Note that we don't currently guarantee a lack of funny-business if you're running mixed Concourse versions - database migrations can perform modifications that confuse other web
nodes. So there may be some turbulence during a rolling upgrade, but everything should stabilize once all web
nodes are running the latest version.
Downgrading
If you're stuck in a pinch and need to downgrade from one version of Concourse to another, you can use the concourse migrate
command.
Note: support for down migrations is a fairly recent addition to Concourse; it is not supported for downgrading to v3.6.0 and below.
First, grab the desired migration version by running the following:
# make sure this is the *old* Concourse binary
$ concourse migrate --supported-db-version
1551110547
That number (yours will be different) is the expected migration version for that version of Concourse.
Next, run the following with the new Concourse binary:
$ concourse migrate --migrate-db-to-version=1551110547
This will need the same CONCOURSE_POSTGRES_*
configuration described in Running concourse web
.
Once this completes, switch all web
nodes back to the older concourse
binary and you should be good to go.
Configuring the web
node
Giving your cluster a name
If you've got many Concourse clusters that you switch between, you can make it slightly easier to notice which one you're on by giving each cluster a name:
CONCOURSE_CLUSTER_NAME=production
When set, this name will be shown in the top bar when viewing the dashboard.
TLS via Let's Encrypt
Concourse can be configured to automatically acquire a TLS certificate via Let's Encrypt:
# Enable TLS
CONCOURSE_TLS_BIND_PORT=443
# Enable Let's Encrypt
CONCOURSE_ENABLE_LETS_ENCRYPT=true
Concourse's Let's Encrypt integration works by storing the TLS certificate and key in the database, so it is imperative that you enable database encryption as well.
By default, Concourse will reach out to Let's Encrypt's ACME CA directory. An alernative URL can be configured like so:
CONCOURSE_LETS_ENCRYPT_ACME_URL=https://acme.example.com/directory
In order to negotiate the certificate, your web
node must be reachable by the ACME server. There are intentionally no publicly listed IP addresses to whitelist, so this typically means just making your web
node publicly reachable.
Enabling audit logs
A very simplistic form of audit logging can be enabled with the following vars:
# Enable auditing for all api requests connected to builds.
CONCOURSE_ENABLE_BUILD_AUDITING=true
# Enable auditing for all api requests connected to containers.
CONCOURSE_ENABLE_CONTAINER_AUDITING=true
# Enable auditing for all api requests connected to jobs.
CONCOURSE_ENABLE_JOB_AUDITING=true
# Enable auditing for all api requests connected to pipelines.

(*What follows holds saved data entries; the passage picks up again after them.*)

(* ===== verification/Fuzz.v ===== *)
(** * The fuzzer of the device tree parser

    crates/k0-boot/src/fdt/fuzz.rs: the generator of random boards, the noise it
    interleaves, the mutator, the assertions it makes of every parse, and the test
    around them, with the environment variables as an argument; and the unit tests
    of builder.rs.  The assertions are panics of the model; theorem
    [fuzz_never_fails] is that no environment reaches one of a case, so what the
    fuzzer samples holds of every input it could ever generate.  Only the final
    thresholds, which are statistics of the drawn cases, can fail. *)

From Stdlib Require Import Ascii.
From stdpp Require Import strings.
From S2P Require Import Prelude Fdt FdtBuild.

(** ** Random numbers *)

Definition splitmix (x : Z) : Z :=
  let x := (x + 0x9E3779B97F4A7C15) mod U64 in
  let x := (Z.lxor x (Z.shiftr x 30) * 0xBF58476D1CE4E5B9) mod U64 in
  let x := (Z.lxor x (Z.shiftr x 27) * 0x94D049BB133111EB) mod U64 in
  Z.lxor x (Z.shiftr x 31).

(** An operation returns its value and the generator's next state. *)
Module Rng.
Definition new (seed : Z) : Z := Z.lor (splitmix seed) 1.

Definition next (r : Z) : Z * Z :=
  let r := Z.lxor r (Z.shiftr r 12) in
  let r := Z.lxor r (Z.shiftl r 25 mod U64) in
  let r := Z.lxor r (Z.shiftr r 27) in
  ((r * 0x2545F4914F6CDD1D) mod U64, r).

Definition below (r n : Z) : Z * Z :=
  if n =? 0 then (0, r) else let '(v, r) := next r in (v mod n, r).

Definition index (r : Z) (n : nat) : nat * Z :=
  let '(v, r) := below r (Z.of_nat n) in (Z.to_nat v, r).

Fixpoint bytes (r : Z) (n : nat) : list Z * Z :=
  match n with
  | O => ([], r)
  | S n' => let '(v, r) := next r in let '(l, r) := bytes r n' in (v mod 256 :: l, r)
  end.
End Rng.

(** [(0..n).map(|_| f(rng)).collect()]. *)
Fixpoint collect {A} (f : Z -> A * Z) (n : nat) (r : Z) : list A * Z :=
  match n with
  | O => ([], r)
  | S n' => let '(x, r) := f r in let '(l, r) := collect f n' r in (x :: l, r)
  end.

(** ** Boards *)

Definition NOISE_NODES : list string :=
  ["cpus"; "cpu@0"; "soc"; "uart@9000000"; "timer"; "psci"; "pl061@9030000"; "flash@0"; "intc@8000000"; "apb-pclk";
   "fw-cfg@9020000"; "pcie@10000000"; "platform-bus@c000000"; "virtio_mmio@a000000"; "gpio-keys"; "pmu"]%string.

Definition NOISE_PROPS : list string :=
  ["compatible"; "status"; "interrupts"; "phandle"; "linux,phandle"; "clock-frequency"; "ranges"; "device_type";
   "interrupt-parent"; "dma-coherent"; "stdout-path"; "model"]%string.

(** One turn of the loop; [deeper] is the recursive call, if [depth < 6].  The
    draws index the name tables by their length, so the defaults are never
    taken. *)
Definition noise_round (deeper : option (Z * Builder.t -> Z * Builder.t)) (s : Z * Builder.t) : Z * Builder.t :=
  let '(r, b) := s in
  let '(kind, r) := Rng.below r 4 in
  if kind =? 0 then (r, Builder.nop b)
  else if kind =? 1 then
    let '(i, r) := Rng.index r (length NOISE_PROPS) in
    let '(n, r) := Rng.index r 24 in
    let '(v, r) := Rng.bytes r n in
    (r, Builder.prop (lit (default "compatible"%string (NOISE_PROPS !! i))) v b)
  else match deeper with
  | None => (r, b)
  | Some inner =>
    let '(i, r) := Rng.index r (length NOISE_NODES) in
    let '(r, b) := inner (r, Builder.begin (lit (default "cpus"%string (NOISE_NODES !! i))) b) in
    (r, Builder.end_ b)
  end.

(** [left] is [6 - depth]: the nesting that remains. *)
Fixpoint noise (left : nat) (s : Z * Builder.t) : Z * Builder.t :=
  let '(n, r) := Rng.below s.1 3 in
  Nat.iter (Z.to_nat n) (noise_round (match left with O => None | S left' => Some (noise left') end)) (r, s.2).

Definition region (addr_cells size_cells : nat) (r : Z) : (Z * Z) * Z :=
  let amax := if (addr_cells =? 1)%nat then U32 - 1 else U64 - 1 in
  let smax := if (size_cells =? 1)%nat then U32 - 1 else U64 - 1 in
  let '(k, r) := Rng.below r 4 in
  let '(base, r) :=
    if k =? 0 then let '(v, r) := Rng.below r 0x10000 in (Z.shiftl v 12, r)
    else if k =? 1 then let '(v, r) := Rng.below r 0x10000 in (amax - v, r)
    else let '(v, r) := Rng.next r in (Z.land v amax, r) in
  let room := Z.min (U64 - 1 - base) smax in
  let '(k, r) := Rng.below r 5 in
  let '(size, r) :=
    if k =? 0 then (0, r)
    else if k =? 1 then (room, r)
    else let '(v, r) := Rng.below r (Z.min room (2 ^ 40)) in (v + 1, r) in
  ((base, Z.min size room), r).

Definition random_cells (r : Z) : option (nat * nat) * Z :=
  let '(k, r) := Rng.below r 5 in
  (if k =? 0 then None else if k =? 1 then Some (1, 1)%nat else if k =? 2 then Some (1, 2)%nat
   else if k =? 3 then Some (2, 1)%nat else Some (2, 2)%nat, r).

Definition random_rsv_cells (r : Z) : option (nat * nat) * Z :=
  let '(k, r) := Rng.below r 3 in
  if k =? 0 then
    let '(a, r) := Rng.below r 2 in
    let '(z, r) := Rng.below r 2 in
    (Some (1 + Z.to_nat a, 1 + Z.to_nat z)%nat, r)
  else (None, r).

(** A range of [lo + below n] items. *)
Definition several {A} (lo : nat) (n : Z) (f : Z -> A * Z) (r : Z) : list A * Z :=
  let '(v, r) := Rng.below r n in collect f (lo + Z.to_nat v) r.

CONCOURSE_ENABLE_PIPELINE_AUDITING=true
# Enable auditing for all api requests connected to resources.
CONCOURSE_ENABLE_RESOURCE_AUDITING=true
# Enable auditing for all api requests connected to system transactions.
CONCOURSE_ENABLE_SYSTEM_AUDITING=true
# Enable auditing for all api requests connected to teams.
CONCOURSE_ENABLE_TEAM_AUDITING=true
# Enable auditing for all api requests connected to workers.
CONCOURSE_ENABLE_WORKER_AUDITING=true
# Enable auditing for all api requests connected to volumes.
CONCOURSE_ENABLE_VOLUME_AUDITING=true
When enabled, API requests will result in an info-level log line like so:
{"timestamp":"2019-05-09T14:41:54.880381537Z","level":"info","source":"atc","message":"atc.audit","data":{"action":"Info","parameters":{},"user":"test"}}
{"timestamp":"2019-05-09T14:42:36.704864093Z","level":"info","source":"atc","message":"atc.audit","data":{"action":"GetPipeline","parameters":{":pipeline_name":["booklit"],":team_name":["main"]},"user":"test"}}
Configuring defaults for resource types
Defaults for the "core" resource types (those that show up under the Concourse org) that comes with Concourse can be set cluster-wide by passing in a configuration file. The format of the file is the name of the resource type followed by an arbitrary configuration.
Documentation for each resource type's configuration is in each implementation's README
.
CONCOURSE_BASE_RESOURCE_TYPE_DEFAULTS=./defaults.yml
For example, a defaults.yml
that configures the entire cluster to use a registry mirror would have:
registry-image:
registry_mirror:
host: https://registry.mirror.example.com